Prompt
Below are some records; quote exactly the lines from the one that contains "let bary_beta := Np.div" through the one that contains "Definition vsub (u v : vec2) : vec2 := ((u.1", inclusive, and no others.

BEGIN Records for the exercise

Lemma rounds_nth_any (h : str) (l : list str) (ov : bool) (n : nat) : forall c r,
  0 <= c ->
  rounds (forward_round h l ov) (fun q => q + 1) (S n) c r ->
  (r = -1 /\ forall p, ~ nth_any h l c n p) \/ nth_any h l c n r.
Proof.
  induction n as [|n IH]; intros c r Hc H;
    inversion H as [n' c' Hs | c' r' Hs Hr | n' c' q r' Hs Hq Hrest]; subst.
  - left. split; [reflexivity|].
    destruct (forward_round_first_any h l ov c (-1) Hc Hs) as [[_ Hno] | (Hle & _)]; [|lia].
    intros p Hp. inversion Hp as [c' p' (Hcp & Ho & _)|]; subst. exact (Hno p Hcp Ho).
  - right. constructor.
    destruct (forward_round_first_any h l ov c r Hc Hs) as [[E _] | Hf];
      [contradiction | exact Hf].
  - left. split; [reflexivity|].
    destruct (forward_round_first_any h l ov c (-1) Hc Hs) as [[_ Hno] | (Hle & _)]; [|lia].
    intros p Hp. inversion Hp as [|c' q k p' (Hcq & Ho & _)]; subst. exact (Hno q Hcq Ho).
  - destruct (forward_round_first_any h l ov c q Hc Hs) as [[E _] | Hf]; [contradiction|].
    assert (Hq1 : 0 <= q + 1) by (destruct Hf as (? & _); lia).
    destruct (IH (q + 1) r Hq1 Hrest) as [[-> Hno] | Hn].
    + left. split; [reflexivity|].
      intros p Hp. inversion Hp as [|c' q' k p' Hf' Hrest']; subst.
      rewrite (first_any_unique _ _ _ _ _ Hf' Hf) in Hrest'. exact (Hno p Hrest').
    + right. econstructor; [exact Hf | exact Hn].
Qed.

END Records for the exercise
BEGIN Records for the exercise

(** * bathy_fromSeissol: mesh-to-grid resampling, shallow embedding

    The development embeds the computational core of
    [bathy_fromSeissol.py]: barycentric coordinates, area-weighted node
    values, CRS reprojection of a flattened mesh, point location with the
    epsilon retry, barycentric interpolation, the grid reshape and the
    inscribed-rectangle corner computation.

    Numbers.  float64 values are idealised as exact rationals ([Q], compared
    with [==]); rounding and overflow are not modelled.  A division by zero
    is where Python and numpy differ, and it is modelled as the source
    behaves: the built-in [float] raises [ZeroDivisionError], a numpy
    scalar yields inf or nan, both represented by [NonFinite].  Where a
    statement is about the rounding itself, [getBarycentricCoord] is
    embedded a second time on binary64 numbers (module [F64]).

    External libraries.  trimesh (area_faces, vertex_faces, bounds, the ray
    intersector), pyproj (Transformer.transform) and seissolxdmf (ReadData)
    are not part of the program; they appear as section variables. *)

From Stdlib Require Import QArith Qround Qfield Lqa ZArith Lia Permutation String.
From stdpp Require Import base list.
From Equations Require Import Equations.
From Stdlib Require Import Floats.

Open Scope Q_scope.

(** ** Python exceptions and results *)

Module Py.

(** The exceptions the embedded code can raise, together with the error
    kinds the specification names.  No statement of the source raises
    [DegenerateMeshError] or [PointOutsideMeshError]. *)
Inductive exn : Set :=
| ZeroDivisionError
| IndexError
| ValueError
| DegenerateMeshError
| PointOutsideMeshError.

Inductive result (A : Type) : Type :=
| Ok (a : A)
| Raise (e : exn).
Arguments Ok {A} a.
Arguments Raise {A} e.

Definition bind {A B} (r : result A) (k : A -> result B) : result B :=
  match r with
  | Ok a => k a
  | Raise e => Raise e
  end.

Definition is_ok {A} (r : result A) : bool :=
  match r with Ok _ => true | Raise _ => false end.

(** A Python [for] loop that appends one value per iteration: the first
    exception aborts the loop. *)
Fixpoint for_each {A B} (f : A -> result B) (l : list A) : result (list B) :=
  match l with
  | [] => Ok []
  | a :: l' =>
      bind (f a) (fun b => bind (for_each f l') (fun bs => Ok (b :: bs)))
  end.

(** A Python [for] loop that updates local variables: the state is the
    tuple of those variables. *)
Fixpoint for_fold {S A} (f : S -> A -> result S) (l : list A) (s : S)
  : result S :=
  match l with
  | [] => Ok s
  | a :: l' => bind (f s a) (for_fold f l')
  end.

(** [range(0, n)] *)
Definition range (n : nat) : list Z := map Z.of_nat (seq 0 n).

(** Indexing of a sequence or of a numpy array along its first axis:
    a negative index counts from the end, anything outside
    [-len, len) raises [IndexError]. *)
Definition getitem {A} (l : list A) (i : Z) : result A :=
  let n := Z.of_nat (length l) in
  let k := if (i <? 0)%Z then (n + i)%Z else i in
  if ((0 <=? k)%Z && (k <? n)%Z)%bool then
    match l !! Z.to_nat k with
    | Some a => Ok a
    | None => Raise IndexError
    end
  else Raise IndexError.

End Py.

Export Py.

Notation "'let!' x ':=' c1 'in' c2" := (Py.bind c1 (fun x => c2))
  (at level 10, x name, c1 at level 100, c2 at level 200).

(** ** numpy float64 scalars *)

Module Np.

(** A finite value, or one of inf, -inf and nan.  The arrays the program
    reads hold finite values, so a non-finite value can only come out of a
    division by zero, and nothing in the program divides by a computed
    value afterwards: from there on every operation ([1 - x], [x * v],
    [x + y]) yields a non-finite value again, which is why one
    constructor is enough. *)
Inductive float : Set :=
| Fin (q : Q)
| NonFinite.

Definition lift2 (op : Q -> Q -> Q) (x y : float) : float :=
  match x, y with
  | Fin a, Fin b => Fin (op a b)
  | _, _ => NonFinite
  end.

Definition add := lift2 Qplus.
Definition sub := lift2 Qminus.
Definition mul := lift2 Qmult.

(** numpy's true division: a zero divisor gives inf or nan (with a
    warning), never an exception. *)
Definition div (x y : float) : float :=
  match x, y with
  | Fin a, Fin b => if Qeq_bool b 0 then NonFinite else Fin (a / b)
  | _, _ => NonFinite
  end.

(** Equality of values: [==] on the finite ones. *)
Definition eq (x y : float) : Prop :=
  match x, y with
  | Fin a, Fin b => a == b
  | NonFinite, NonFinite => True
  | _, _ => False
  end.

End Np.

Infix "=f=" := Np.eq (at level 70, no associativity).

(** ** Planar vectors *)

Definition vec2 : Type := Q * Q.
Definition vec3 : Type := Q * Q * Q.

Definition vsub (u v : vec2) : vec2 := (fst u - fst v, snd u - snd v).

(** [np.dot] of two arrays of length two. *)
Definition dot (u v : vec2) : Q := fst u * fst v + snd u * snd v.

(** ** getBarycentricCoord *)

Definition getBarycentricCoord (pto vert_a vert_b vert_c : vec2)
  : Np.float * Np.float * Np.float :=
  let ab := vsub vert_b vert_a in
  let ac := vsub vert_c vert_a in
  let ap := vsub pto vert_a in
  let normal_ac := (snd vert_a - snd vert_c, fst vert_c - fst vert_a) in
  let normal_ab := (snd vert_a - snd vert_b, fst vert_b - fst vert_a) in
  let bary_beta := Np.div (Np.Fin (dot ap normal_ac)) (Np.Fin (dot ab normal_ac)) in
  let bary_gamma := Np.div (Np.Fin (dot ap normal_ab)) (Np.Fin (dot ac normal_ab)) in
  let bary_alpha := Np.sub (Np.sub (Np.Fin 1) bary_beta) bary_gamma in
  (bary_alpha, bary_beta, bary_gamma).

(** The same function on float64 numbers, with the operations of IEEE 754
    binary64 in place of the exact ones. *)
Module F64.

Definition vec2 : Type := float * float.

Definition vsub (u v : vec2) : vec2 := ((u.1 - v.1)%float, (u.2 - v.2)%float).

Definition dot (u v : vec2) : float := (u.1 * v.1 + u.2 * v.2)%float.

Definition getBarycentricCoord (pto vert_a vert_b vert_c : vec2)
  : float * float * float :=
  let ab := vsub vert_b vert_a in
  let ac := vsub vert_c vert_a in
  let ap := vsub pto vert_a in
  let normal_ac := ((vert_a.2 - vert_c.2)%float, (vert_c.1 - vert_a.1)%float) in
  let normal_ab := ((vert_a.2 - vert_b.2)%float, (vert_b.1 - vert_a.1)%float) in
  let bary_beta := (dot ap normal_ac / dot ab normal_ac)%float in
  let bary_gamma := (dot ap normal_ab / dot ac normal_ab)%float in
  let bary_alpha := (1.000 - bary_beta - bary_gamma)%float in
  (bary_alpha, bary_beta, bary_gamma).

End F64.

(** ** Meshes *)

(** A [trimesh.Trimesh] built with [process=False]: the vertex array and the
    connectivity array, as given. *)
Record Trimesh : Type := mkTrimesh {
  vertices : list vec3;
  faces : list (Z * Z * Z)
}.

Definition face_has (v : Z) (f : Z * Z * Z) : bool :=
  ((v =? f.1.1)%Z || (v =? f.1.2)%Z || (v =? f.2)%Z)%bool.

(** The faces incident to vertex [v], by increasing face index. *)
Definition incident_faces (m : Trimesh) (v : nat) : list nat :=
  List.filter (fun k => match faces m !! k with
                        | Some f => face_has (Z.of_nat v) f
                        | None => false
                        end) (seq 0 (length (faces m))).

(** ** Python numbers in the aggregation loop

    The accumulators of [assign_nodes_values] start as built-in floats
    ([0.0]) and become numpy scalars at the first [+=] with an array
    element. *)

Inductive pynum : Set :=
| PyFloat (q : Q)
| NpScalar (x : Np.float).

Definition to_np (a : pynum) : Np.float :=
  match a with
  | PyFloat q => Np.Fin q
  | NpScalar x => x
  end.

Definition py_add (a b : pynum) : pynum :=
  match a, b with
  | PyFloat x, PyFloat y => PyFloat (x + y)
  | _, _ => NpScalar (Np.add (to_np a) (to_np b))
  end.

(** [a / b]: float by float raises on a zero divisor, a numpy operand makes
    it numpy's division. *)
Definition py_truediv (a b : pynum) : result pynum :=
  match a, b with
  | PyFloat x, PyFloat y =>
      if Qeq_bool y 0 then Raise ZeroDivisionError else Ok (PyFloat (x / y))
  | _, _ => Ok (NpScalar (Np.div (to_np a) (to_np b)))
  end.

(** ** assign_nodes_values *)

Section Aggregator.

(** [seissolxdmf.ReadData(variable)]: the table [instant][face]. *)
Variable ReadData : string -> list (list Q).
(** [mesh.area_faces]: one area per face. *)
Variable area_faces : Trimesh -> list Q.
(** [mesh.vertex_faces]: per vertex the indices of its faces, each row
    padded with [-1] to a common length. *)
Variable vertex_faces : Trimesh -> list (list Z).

END Records for the exercise

Output
  let bary_beta := Np.div (Np.Fin (dot ap normal_ac)) (Np.Fin (dot ab normal_ac)) in
  let bary_gamma := Np.div (Np.Fin (dot ap normal_ab)) (Np.Fin (dot ac normal_ab)) in
  let bary_alpha := Np.sub (Np.sub (Np.Fin 1) bary_beta) bary_gamma in
  (bary_alpha, bary_beta, bary_gamma).

(** The same function on float64 numbers, with the operations of IEEE 754
    binary64 in place of the exact ones. *)
Module F64.

Definition vec2 : Type := float * float.

Definition vsub (u v : vec2) : vec2 := ((u.1 - v.1)%float, (u.2 - v.2)%float).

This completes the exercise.